What I did to curtail the natural tendancy of Cherokee was to use words I had already taught her while house-breaking her. Words like "hey", "no", even a growling noise. I would use these when I was outdoors with her and caught her "wanting/getting ready" to chase a goat or fowl. (You must know your dog! When Cherokee lowered her head while focused on a goat/fowl, I knew she was about to charge; and that is when I threw out those verbal inhibitors.) When I was not around and had to leave Cherokee outdoors, I attached her to Apache with a rather short leash because I knew Apache would not chase any of the animals at all. Thus, this was Cherokee's inhibitor to her prey drive when I was not around. The other thing I did (which has to be done very cautiously) was to bring babies into the house while Cherokee was indoors. She HAD to get along with whatever that baby did! Pictures in my other post shows how this turned out. (The baby laying near Cherokee in one picture is the same baby Cherokee was protecting outdoors a few months later. Some strangers were on the farm talking with me and Cherokee did not want them near those goats...remember only one of those goats had bonded with her indoors.)

Now with this Karakachan (Valentina) it is quite similar except for the fact I have not let her in the house for any extended time, she has not been house broken, nor has she ever even seen a new born goat. Of course, being an LGD, Valentina does NOT have a prey drive; so I've never had to curtail that skill.

I hope this helps some. I have no doubt others have methods of training alpha canines that they have found work as well. It is all in knowing yourself, knowing your dog and staying positive rather than negative while letting your dog know YOU are the one who feeds them, YOU are the one who corrects them and YOU are the one who "heads the pack". (In my workings with these types of dogs, I could almost swear they're telepathic!. I have no doubt at all they pick up on my emotions!)

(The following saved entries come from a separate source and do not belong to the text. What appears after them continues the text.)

(** X10. Before the third citation every attribution is read, and one that
    cannot be read ends the loop with its exception: [AttributeError] and
    the like when the attribution or its [web] is not an object,
    [TypeError] when its URI is a non-empty list or object. *)
Theorem unreadable_attribution_raises
        (pre rest : list json) (fields : list (json * json))
        (bad : json) (e : exn) :
  readable pre fields ->
  (List.length (citation_list fields) < 3)%nat ->
  (source_fields bad = Exc e
   \/ exists uri title,
        source_fields bad = Val (uri, title)
        /\ truthy uri = true /\ hashable uri = false /\ e = TypeError) ->
  citations_loop (pre ++ bad :: rest) sources_header [] = Exc e.
Proof.
  intros [Hread Hhash] Hfew Hbad.
  apply (citations_loop_raises pre fields Hread Hhash); [| exact Hbad].
  unfold citation_list in Hfew. rewrite length_firstn in Hfew. cbn. lia.
Qed.

Lemma unreadable_attribution_raises_witness :
  citations_loop
    ([web_source [("uri", JStr "https://a.example")]]
     ++ JObj [("web", JNull)] :: [web_source [("uri", JStr "https://b.example")]])
    sources_header []
  = Exc AttributeError.
Proof.
  apply (unreadable_attribution_raises
           [web_source [("uri", JStr "https://a.example")]]
           [web_source [("uri", JStr "https://b.example")]]
           [(JStr "https://a.example", JStr "Link")]
           (JObj [("web", JNull)]) AttributeError).
  - split; repeat constructor.
  - cbn. lia.
  - left. reflexivity.
Defined.

Lemma readable_fields_of sources :
  Forall attribution_ok sources -> readable sources (fields_of sources).
Proof.
  induction 1 as [| source rest Hok _ [Hread Hhash]].
  - split; constructor.
  - destruct (attribution_ok_fields source Hok) as [f [Hf Hh]].
    unfold fields_of. cbn [map]. rewrite Hf.
    split; constructor; assumption.
Qed.

Lemma first_occurrences_app l1 : forall seen l2,
  first_occurrences seen (l1 ++ l2)
  = (first_occurrences seen l1
     ++ first_occurrences (rev (map fst (first_occurrences seen l1)) ++ seen) l2)%list.
Proof.
  induction l1 as [| f l1 IH]; intros seen l2; [reflexivity |].
  rewrite <- app_comm_cons. cbn [first_occurrences].
  destruct (existsb (py_eqb (fst f)) seen); [apply IH |].
  rewrite IH. cbn [map rev]. rewrite <- app_assoc. reflexivity.
Qed.

Lemma first_occurrences_covers l : forall seen f,
  In f l -> hashable (fst f) = true ->
  existsb (py_eqb (fst f))
          (rev (map fst (first_occurrences seen l)) ++ seen) = true.
Proof.
  induction l as [| g l IH]; intros seen f Hin Hh; [contradiction |].
  cbn [first_occurrences].
  destruct (existsb (py_eqb (fst g)) seen) eqn:Hseen.
  - destruct Hin as [-> | Hin]; [| apply IH; assumption].
    rewrite existsb_app, Hseen. apply orb_true_r.
  - cbn [map rev]. rewrite <- app_assoc. cbn [List.app].
    destruct Hin as [-> | Hin]; [| apply IH; assumption].
    rewrite existsb_app. cbn [existsb]. rewrite (py_eqb_refl _ Hh).
    rewrite orb_true_l. apply orb_true_r.
Qed.

Lemma first_occurrences_seen_head seen f l :
  existsb (py_eqb (fst f)) seen = true ->
  first_occurrences seen (f :: l) = first_occurrences seen l.
Proof. intros H. cbn [first_occurrences]. rewrite H. reflexivity. Qed.

Lemma citation_list_repeated before between after f :
  (truthy (fst f) = true -> hashable (fst f) = true) ->
  citation_list (before ++ f :: between ++ f :: after)
  = citation_list (before ++ f :: between ++ after).
Proof.
  intros Hh. unfold citation_list. f_equal.
  replace (before ++ f :: between ++ f :: after)%list
    with ((before ++ f :: between) ++ f :: after)%list
    by (rewrite <- app_assoc; reflexivity).
  replace (before ++ f :: between ++ after)%list
    with ((before ++ f :: between) ++ after)%list
    by (rewrite <- app_assoc; reflexivity).
  assert (Hin : In f (before ++ f :: between)).
  { apply in_or_app. right. left. reflexivity. }
  revert Hin. generalize (before ++ f :: between)%list. intros earlier Hin.
  rewrite !filter_app. cbn [filter].
  destruct (has_uri f) eqn:Hu; [| reflexivity].
  rewrite !first_occurrences_app. f_equal.
  apply first_occurrences_seen_head.
  apply first_occurrences_covers; [| apply Hh; exact Hu].
  apply filter_In. split; [exact Hin | exact Hu].
Qed.

(** X11. An attribution that has come before adds nothing: with attributions
    of the documented form, writing one of them a second time anywhere
    later in the list leaves the citations text as it was. *)
Theorem repeated_attribution_changes_nothing
        (before between after : list json) (source : json) :
  Forall attribution_ok (before ++ source :: between ++ after) ->
  citations_loop (before ++ source :: between ++ source :: after) sources_header []
  = citations_loop (before ++ source :: between ++ after) sources_header [].
Proof.
  intros Hok.
  assert (Hsource : attribution_ok source).
  { rewrite Forall_forall in Hok. apply Hok, in_or_app. right. left. reflexivity. }
  assert (Hok2 : Forall attribution_ok
                   (before ++ source :: between ++ source :: after)).
  { rewrite Forall_forall in *. intros x Hx. apply in_app_or in Hx.
    destruct Hx as [Hx | [<- | Hx]].
    - apply Hok, in_or_app. left. exact Hx.
    - exact Hsource.
    - apply in_app_or in Hx. destruct Hx as [Hx | [<- | Hx]].
      + apply Hok, in_or_app. right. right. apply in_or_app. left. exact Hx.
      + exact Hsource.
      + apply Hok, in_or_app. right. right. apply in_or_app. right. exact Hx. }
  destruct (readable_fields_of _ Hok) as [Hread Hhash].
  destruct (readable_fields_of _ Hok2) as [Hread2 Hhash2].
  assert (Heq : citation_list (fields_of (before ++ source :: between ++ source :: after))
                = citation_list (fields_of (before ++ source :: between ++ after))).
  { unfold fields_of. rewrite !map_app. cbn [map]. rewrite !map_app. cbn [map].
    apply citation_list_repeated.
    destruct (attribution_ok_fields source Hsource) as [f [Hf Hh]].
    rewrite Hf. exact Hh. }
  rewrite (citations_loop_first_occurrences _ _ Hread Hhash) by (cbn; lia).
  rewrite (citations_loop_first_occurrences _ _ Hread2 Hhash2) by (cbn; lia).
  unfold citation_list in Heq. cbn [List.length Nat.sub]. rewrite Heq. reflexivity.
Qed.

Lemma repeated_attribution_changes_nothing_witness :
  citations_loop ([] ++ source_a :: [source_b] ++ source_a :: [source_b])
    sources_header []
  = citations_loop ([] ++ source_a :: [source_b] ++ [source_b]) sources_header [].
Proof.
  apply (repeated_attribution_changes_nothing [] [source_b] [source_b] source_a).
  repeat constructor; eexists; (split; [reflexivity | exact eq_refl]).
Defined.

Hope this, also, helps the OP with her dilemma about GSDs.


----------



## MrSchaeferPants

That's a great post. And the human/owner being the alpha is with any dog, house pet or LGD. Being the alpha doesn't mean being mean or stern or controlling. I think a lot of people get the wrong idea of that. Dogs are pack animals, someone is ALWAYS the alpha, and those roles can change. You can have 4 older dogs, and get a new pup, and depending on that pup's demeanor he could become the alpha, no doubt. And it doesn't mean he's stronger, meaner, more controlling or what have you. Perhaps the current dogs just never wanted that position in the first place. But someone HAD to be.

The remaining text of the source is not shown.